Lemma mcp_access_was_consented_witness :
  ∃ h e, serve_all run_api "/" run_requests run_start = (h ++ [e])%list ∧ ae_reply e = AMcp (Some (scan_user ann))
  ∧ logged_in h 2
  ∧ ∃ client t0 t, granted run_api h 2 client t0 ∧ at_event e t ∧ t < t0 + mcpOAuthAccessTokenTTL.
Proof.
  set (l := serve_all run_api "/" run_requests run_start).
  assert (E : ∃ h e, l = (h ++ [e])%list ∧ ae_request e = call_mcp ∧ ae_reply e = AMcp (Some (scan_user ann))).
  { exists (take 4 l), (default {| ae_before := run_start; ae_request := QRevoke; ae_reply := AMcp None; ae_after := run_start |} (l !! 4%nat)).
    subst l. split; [vm_compute; reflexivity|]. split; vm_compute; reflexivity. }
  destruct E as (h & e & E & Q & Er). exists h, e. split; [exact E|]. split; [exact Er|].
  assert (Hf : ∀ h e rest, l = (h ++ e :: rest)%list → unforged run_api h e).
  { intros h' e' rest' E'. refine (clean_run_unforged [] l _ h' e' rest' E'). subst l. vm_compute. reflexivity. }
  exact (proj2 (mcp_access_was_consented run_api "/" run_start run_requests run_start_ok Hf h e [] _ _ E Q Er)).
Defined.

Lemma oauth_flow_works_witness :
  ∃ client issued, fst (MCPOAuthRegister (Some {| rf_ClientName := "cli"; rf_RedirectURIs := ["http://127.0.0.1/cb"] |}) run_start)
                   = Registered client issued "cli" ["http://127.0.0.1/cb"]
  ∧ ∃ code, fst (MCPOAuthAuthorize run_api "/" (allow_request cookie client "http://127.0.0.1/cb" "a verifier") run_start)
            = Ret (Redirect "http://127.0.0.1/cb" [("code", code)])
  ∧ ∃ access refresh, fst (MCPOAuthToken (code_request client "http://127.0.0.1/cb" "a verifier" code) run_start)
                      = Tokens access "Bearer" 3600 refresh mcpOAuthScope
  ∧ fst (MCPUserFromBearer (mcpBearerPrefix ++ access) run_start) = Some (scan_user ann).
Proof.
  destruct (oauth_flow_works run_api "/" run_start run_start run_start run_start run_start ann "cli" "http://127.0.0.1/cb" "a verifier")
    as (client & issued & H1 & code & H2 & H3); [done|exact run_start_ok|done|done|done|done|done|by right; left|done|by vm_compute|done|].
  exists client, issued. split; [exact H1|]. exists code. split; [exact H2|].
  destruct H3 as (access & refresh & H3 & H4 & _); [by vm_compute|]. exists access, refresh. split; [exact H3|]. apply H4. by vm_compute.
Defined.

(** ** What is not taken back *)

(** A session outlives the password it was begun with, and a code can be
    exchanged again while it lives. *)
Definition change_password : auth_request := QChangePassword 2 "pw" "new".
Example session_survives_password_change :
  nth_reply [login; registration; change_password; allow] 2 = ADb (inr tt)
  ∧ ∃ t, nth_reply [login; registration; change_password; allow] 3 = AOAuth (Ret (Redirect "http://127.0.0.1/cb" [("code", t)])).
Proof. split; [by vm_compute|]. eexists. vm_compute. reflexivity. Qed.
Example code_is_used_twice :
  ∃ a r, nth_reply [login; registration; allow; exchange; exchange] 4 = AOAuth (Ret (Tokens a "Bearer" 3600 r "mcp")).
Proof. eexists _, _. vm_compute. reflexivity. Qed.
(** A token that was revoked is still accepted. *)
Example revoked_is_accepted : nth_reply [login; registration; allow; exchange; QRevoke; call_mcp] 5 = AMcp (Some (scan_user ann)).
Proof. vm_compute. reflexivity. Qed.
(** Under anonymous access the flow gives tokens, of user 0, whom no call is served as. *)
Definition open_api : AuthState := {| au_secret := au_secret run_api; au_anonymousRole := "Viewer" |}.
Definition open_reply (l : list auth_request) (n : nat) : auth_reply :=
  match nth_error (serve_all open_api "/" l run_start) n with Some e => ae_reply e | None => AMcp None end.
Definition open_code : string := Eval vm_compute in first_token (open_reply [login; registration; allow] 2).
Definition open_exchange : auth_request := QToken (code_request client "http://127.0.0.1/cb" "a verifier" open_code).
Definition open_access : string := Eval vm_compute in first_token (open_reply [login; registration; allow; open_exchange] 3).
Example anonymous_is_refused :
  issued_tokens (open_reply [login; registration; allow; open_exchange] 3) ≠ []
  ∧ open_reply [login; registration; allow; open_exchange; QMcp (mcpBearerPrefix ++ open_access)] 4 = AMcp None.
Proof. split; [by vm_compute|]. vm_compute. reflexivity. Qed.
(** A user who is deleted is not. *)
Example deleted_is_refused : nth_reply [login; registration; allow; exchange; QDeleteUser 2; call_mcp] 5 = AMcp None.
Proof. vm_compute. reflexivity. Qed.
End AuthRuns.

▸ Task
Restate the material above exactly, leaving nothing out.

▸ Your response
Lemma mcp_access_was_consented_witness :
  ∃ h e, serve_all run_api "/" run_requests run_start = (h ++ [e])%list ∧ ae_reply e = AMcp (Some (scan_user ann))
  ∧ logged_in h 2
  ∧ ∃ client t0 t, granted run_api h 2 client t0 ∧ at_event e t ∧ t < t0 + mcpOAuthAccessTokenTTL.
Proof.
  set (l := serve_all run_api "/" run_requests run_start).
  assert (E : ∃ h e, l = (h ++ [e])%list ∧ ae_request e = call_mcp ∧ ae_reply e = AMcp (Some (scan_user ann))).
  { exists (take 4 l), (default {| ae_before := run_start; ae_request := QRevoke; ae_reply := AMcp None; ae_after := run_start |} (l !! 4%nat)).
    subst l. split; [vm_compute; reflexivity|]. split; vm_compute; reflexivity. }
  destruct E as (h & e & E & Q & Er). exists h, e. split; [exact E|]. split; [exact Er|].
  assert (Hf : ∀ h e rest, l = (h ++ e :: rest)%list → unforged run_api h e).
  { intros h' e' rest' E'. refine (clean_run_unforged [] l _ h' e' rest' E'). subst l. vm_compute. reflexivity. }
  exact (proj2 (mcp_access_was_consented run_api "/" run_start run_requests run_start_ok Hf h e [] _ _ E Q Er)).
Defined.

Lemma oauth_flow_works_witness :
  ∃ client issued, fst (MCPOAuthRegister (Some {| rf_ClientName := "cli"; rf_RedirectURIs := ["http://127.0.0.1/cb"] |}) run_start)
                   = Registered client issued "cli" ["http://127.0.0.1/cb"]
  ∧ ∃ code, fst (MCPOAuthAuthorize run_api "/" (allow_request cookie client "http://127.0.0.1/cb" "a verifier") run_start)
            = Ret (Redirect "http://127.0.0.1/cb" [("code", code)])
  ∧ ∃ access refresh, fst (MCPOAuthToken (code_request client "http://127.0.0.1/cb" "a verifier" code) run_start)
                      = Tokens access "Bearer" 3600 refresh mcpOAuthScope
  ∧ fst (MCPUserFromBearer (mcpBearerPrefix ++ access) run_start) = Some (scan_user ann).
Proof.
  destruct (oauth_flow_works run_api "/" run_start run_start run_start run_start run_start ann "cli" "http://127.0.0.1/cb" "a verifier")
    as (client & issued & H1 & code & H2 & H3); [done|exact run_start_ok|done|done|done|done|done|by right; left|done|by vm_compute|done|].
  exists client, issued. split; [exact H1|]. exists code. split; [exact H2|].
  destruct H3 as (access & refresh & H3 & H4 & _); [by vm_compute|]. exists access, refresh. split; [exact H3|]. apply H4. by vm_compute.
Defined.

(** ** What is not taken back *)

(** A session outlives the password it was begun with, and a code can be
    exchanged again while it lives. *)
Definition change_password : auth_request := QChangePassword 2 "pw" "new".
Example session_survives_password_change :
  nth_reply [login; registration; change_password; allow] 2 = ADb (inr tt)
  ∧ ∃ t, nth_reply [login; registration; change_password; allow] 3 = AOAuth (Ret (Redirect "http://127.0.0.1/cb" [("code", t)])).
Proof. split; [by vm_compute|]. eexists. vm_compute. reflexivity. Qed.
Example code_is_used_twice :
  ∃ a r, nth_reply [login; registration; allow; exchange; exchange] 4 = AOAuth (Ret (Tokens a "Bearer" 3600 r "mcp")).
Proof. eexists _, _. vm_compute. reflexivity. Qed.
(** A token that was revoked is still accepted. *)
Example revoked_is_accepted : nth_reply [login; registration; allow; exchange; QRevoke; call_mcp] 5 = AMcp (Some (scan_user ann)).
Proof. vm_compute. reflexivity. Qed.
(** Under anonymous access the flow gives tokens, of user 0, whom no call is served as. *)
Definition open_api : AuthState := {| au_secret := au_secret run_api; au_anonymousRole := "Viewer" |}.
Definition open_reply (l : list auth_request) (n : nat) : auth_reply :=
  match nth_error (serve_all open_api "/" l run_start) n with Some e => ae_reply e | None => AMcp None end.
Definition open_code : string := Eval vm_compute in first_token (open_reply [login; registration; allow] 2).
Definition open_exchange : auth_request := QToken (code_request client "http://127.0.0.1/cb" "a verifier" open_code).
Definition open_access : string := Eval vm_compute in first_token (open_reply [login; registration; allow; open_exchange] 3).
Example anonymous_is_refused :
  issued_tokens (open_reply [login; registration; allow; open_exchange] 3) ≠ []
  ∧ open_reply [login; registration; allow; open_exchange; QMcp (mcpBearerPrefix ++ open_access)] 4 = AMcp None.
Proof. split; [by vm_compute|]. vm_compute. reflexivity. Qed.
(** A user who is deleted is not. *)
Example deleted_is_refused : nth_reply [login; registration; allow; exchange; QDeleteUser 2; call_mcp] 5 = AMcp None.
Proof. vm_compute. reflexivity. Qed.
End AuthRuns.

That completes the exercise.